#88.のど飴みたいなもの
◇◇◇
(セリエッ──あいつ、何を考えてる!?)
崩れた外壁の割れ目に指を掛け、一息でよじ登る。まだ⦅煙幕符⦆の白が低く漂っているが、⦅拡感⦆で視界を押し広げれば、数百メートル先──土煙の向こうで、散り散りの兵をかき集めているセリエの姿が見えた。夕闇の色を吸った大楯が、合図のように高く掲げられる。
「まだ立てる者は、こちらへ! わたくしが撤退を援護しますわ! 固まって、陣形を崩さないで!」
彼女にはキースのような広域念話はない。だが⦅祝福⦆の薄金色を流し込み、声を張って、一人ずつ背中を押していく。生き残った者の肩が、わずかに持ち上がるのが見て取れた。
(……わかってるのか、いまの危険が)
──ぎゃあああ!
別方向から、鋭い悲鳴。獣の咆哮にかき消されかけながらも、確かに届く。ガレフが無差別に喰い荒らし始めた。あの進路なら、セリエの一団とぶつかるのは時間の問題だ。
「くそッ!!」
駆け出そうと踏み込んだ踵を、背後の声が引き留めた。
「待ってくださいフィン君! 策があります!」
(……策?)
溜めた力を殺して振り返る。キースが壁影にもたれたまま、それでも覚悟の据わった目でこちらを射抜いていた。たしかに、ただ合流しても、見つかった時点で詰みだ。倒すにせよ退くにせよ、動きを鈍らせる手が要る。
(……結局、正面から“賭け”だな)
セリエとミレッタを拾って離脱──その目論見は、状況が許してくれない。小さく息を吐き、俺はキースの喉元に掌を当てて⦅治癒⦆を流し込む。聖職者じゃない俺の回復は、初級魔法の域を出ない。せいぜい喉を潤す程度が精一杯だ。
「すまん。気休めだが……のど飴くらいの効き目はあるだろ?」
キースが喉を撫で、苦笑まじりに頷く。
「ええ、だいぶ楽に。ありがとうございます」
掠れが少し和らいだ声色に、俺も釣られて肩の力が抜ける。
「分かった。乗るよ。ただ、期待しすぎるな。俺は手数はあるが、地力はあんたらより数段落ちる」
「承知の上です」
キースの口角がわずかに上がる。
「それでも、さっきからの不意打ちの妙は信頼に値する。あなたは“間”を読むのが上手い」
そう言って、胸元から紫水晶を嵌めた銀の首飾りを取り出した。冷たい月光を飲んだような、深い紫。

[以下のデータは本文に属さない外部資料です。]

(** * Multi-source dataset loader: shallow embedding and verified properties

    This development embeds [utils/multi_source_loader.py] (the class
    [MultiSourceDataLoader] and the functions [shuffle_dataset],
    [load_combined_dataset] and [get_data_splits]) and proves properties of
    the corpus-assembly pipeline.

    Conventions of the embedding:
    - a Python exception is the [Raise] constructor of [result];
    - the process-global NumPy generator is threaded as explicit state
      through the monad [M];
    - the libraries the loader calls (the NumPy generator, scikit-learn's
      stratified splitter, the file system, the OpenCV decoder and the MNIST
      download) are interfaces: classes carrying the part of their
      documented contract that the loader relies on;
    - a Python float that the loader computes with (a source weight,
      [TRAINING_PERCENTAGE]) is the rational [Q] it denotes, and the
      product of a length and a float is rounded to binary64 as IEEE 754
      multiplication rounds it ([Binary64.round]); floats are taken finite
      and so are those products, so [inf] and [nan] are outside the model;
    - the fractions handed to scikit-learn ([test_size]) are rationals that
      the splitter interface receives as they are written. *)

From Stdlib Require Import ZArith QArith Qround Lia Ascii String DecimalString.
From Stdlib Require Import SpecFloat.
From stdpp Require Import base list gmap strings.

Close Scope Q_scope.
Close Scope Z_scope.

(** ** Exceptions and the two monads *)

Inductive exn := ValueError | IndexError | OSError.

Inductive result (A : Type) :=
  | Ok (a : A)
  | Raise (e : exn).
Arguments Ok {A} a.
Arguments Raise {A} e.

#[global] Instance result_ret : MRet result := @Ok.
#[global] Instance result_bind : MBind result :=
  λ A B f m, match m with Ok a => f a | Raise e => Raise e end.

(** [M S A]: a computation that reads and writes a global state [S] and may
    raise. *)
Definition M (S A : Type) : Type := S → result (A * S).

#[global] Instance M_ret S : MRet (M S) := λ A a st, Ok (a, st).
#[global] Instance M_bind S : MBind (M S) :=
  λ A B f m st, match m st with Ok (a, st') => f a st' | Raise e => Raise e end.

Definition lift {S A} (r : result A) : M S A :=
  λ st, match r with Ok a => Ok (a, st) | Raise e => Raise e end.

Definition of_option {A} (e : exn) (o : option A) : result A :=
  match o with Some a => Ok a | None => Raise e end.

(** ** Binary64 rounding

    [round q] is the binary64 number nearest to the rational [q], a tie
    going to the one with an even significand: 53 bits of significand,
    subnormals down to [2^-1074], and no overflow (the values rounded here
    stay finite).  It is what an IEEE 754 operation returns for the exact
    result [q]. *)

Module Binary64.

Definition prec : Z := 53.
Definition emin : Z := -1074.
Definition emax : Z := 1024.

(** [⌊log2 (a / b)⌋] for positive [a] and [b]. *)
Definition ilog2 (a b : Z) : Z :=
  let l := (Z.log2 a - Z.log2 b)%Z in
  if (b * 2 ^ Z.max 0 l <=? a * 2 ^ Z.max 0 (- l))%Z then l else (l - 1)%Z.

「私が剣で押さえている間に、これを奴の首に掛けてください。本来は獣化の呪いを抑える“補助具”ですが、いまの父に使えば、体内に流れ込んだ獣の力を縛るはずです」
受け取りながら、素朴な疑問が口をつく。
「それで今度は、キースが獣になる……なんてオチはないよな?」
苦笑して、彼は首を振る。
「ありません。これは、私が学園都市へ出るとき父から預かったもの。封印域内では本来不要です。だから私が堕ちるということはない」
「ふーん。で、効果のほどは?」
「……恐れながら、試したことがありません」
申し訳なさそうに目を伏せるキースの肩を、俺は軽く叩いた。
「気にすんな。のど飴みたいなもんだ。効けば儲け、効かなくても舌は潤う」
「なんです、それ」
くだらない、と小さく笑い合う。決死の前に、ほんの一口ぶんの余白ができた。
「ああ、可笑しい。……ええ、そういうものです」
呼吸を揃え、目を一度閉じる。開いた瞳に、覚悟の光が宿る。
「じゃ、いくか」
「はい」
足下で砕けた石が鳴る。遠く、黒門の青黒い嫉焔が夜空に薄い縞を描いている。俺たちは、その縞の下へと踏み出した。